Beetle Bailey Sunday page color proof, March 4, 1962.
“What if women ran the Army,” is the question of the day in this fanciful page. General Halftrack’s musings on the subject are contained within “cumulus dream balloons” in panels #5 through #9.
Although the male creators of the strip were probably trying to pay tribute to the nurturing qualities of the fairer sex, this gag would definitely be considered sexist by today’s standards. It was a few years before the modern women’s movement began to change minds about the roles they could and should play in society. The jokes are more reflective of the 1950s when men expected the gals to know their place.

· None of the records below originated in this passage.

Lemma migrate_neighbors_conserving (strict : Prop) (G : nat) (T : Topology)
  (w : Machine) (n : nat) :
  on T w -> In n (nodes T) ->
  outcome strict (conserving G) (migrate_neighbors n) w.
Proof.
  intros Hon Hn. pose proof Hon as [_ HT].
  unfold migrate_neighbors, outcome. run (get_self_OK w). rewrite HT.
  apply (for_each_conserving strict G T); [|exact Hon].
  intros d Hd a Ha.
  pose proof (on_node T a n Ha Hn) as Hlt.
  destruct Ha as [[Hv [Hl Htop]] HTa].
  assert (HN : (0 < number_of_nodes (topology (self a)))%nat) by lia.
  assert (Hdl : (d < length (populations (self a)))%nat).
  { rewrite Hl. rewrite HTa in *. apply (Htop n); [apply in_seq in Hn; lia|].
    exact Hd. }
  unfold outcome. run (sample_OK _ _).
  set (a1 := mkMachine (self a) _ (history a)).
  assert (Hdest : exists i a2,
             (if fst (np_binomial1 (migration_p_far (config (self w)))
                        (random_state a))
              then random_node else ret d) a1 = OK (i, a2)
             /\ self a2 = self a /\ history a2 = history a
             /\ (i < length (populations (self a)))%nat).
  { destruct (fst (np_binomial1 _ _)).
    - destruct (random_node_runs a1 HN) as [i [r' [Er Hi]]].
      exists i. eexists. split; [exact Er|].
      cbn [self history]. repeat split. unfold a1 in Hi. cbn [self] in Hi. lia.
    - exists d, a1. split; [reflexivity|]. repeat split. exact Hdl. }
  destruct Hdest as [i [a2 [Ei [Hs2 [Hh2 Hi]]]]]. run Ei.
  assert (Hlt2 : (n < length (populations (self a2)))%nat)
    by (rewrite Hs2; exact Hlt).
  match goal with
  | |- match bind (select_migrants n ?rate) _ a2 with _ => _ end =>
      destruct (select_migrants_runs a2 n rate Hlt2) as [p [Ep [Es Hlen]]];
      run Es;
      set (migrants := fst (pop_select_migrants rate p (random_state a2))) in *
  end.
  match goal with
  | |- match deliver n i migrants ?m with _ => _ end =>
      destruct (deliver_conserving G m n i migrants
                  ltac:(cbn [self]; exact Hlt2)
                  ltac:(cbn [self]; rewrite Hs2; exact Hi))
        as [w' [Ed [Hq Hc]]];
      rewrite Ed;
      apply (conserving_after G a m w' _ migrants Hs2
               ltac:(cbn [history]; rewrite Hh2; reflexivity) eq_refl Hq Hc)
  end.
  intros Hsh. rewrite Hlen. rewrite <- Hs2 in Hsh.
  exact (proj1 (shaped_nth G _ n p Hsh Ep)).
Qed.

As a leader General Halftrack couldn’t lead a cub scout to a candy store, but he is one of Mort Walker’s favorite characters.
Beetle Bailey daily strip, May 5, 1955.
“In the beginning I put a lot of my own feelings and experiences into the Beetle character,” Mort remembered in The Best of Beetle Bailey. “As time wore on I discovered I was relating more to the General and now I’m coming up with a lot more gags about him as a result.”
It takes a while for a comic strip character to fully develop. Like a new friend, readers need to get to know him. The character’s shape has to be worked out so it is recognizable from all angles, even in silhouette. The creator has to decide what the character can or can’t do to keep him consistent. He slowly grows before the readers’ eyes until one day, BINGO!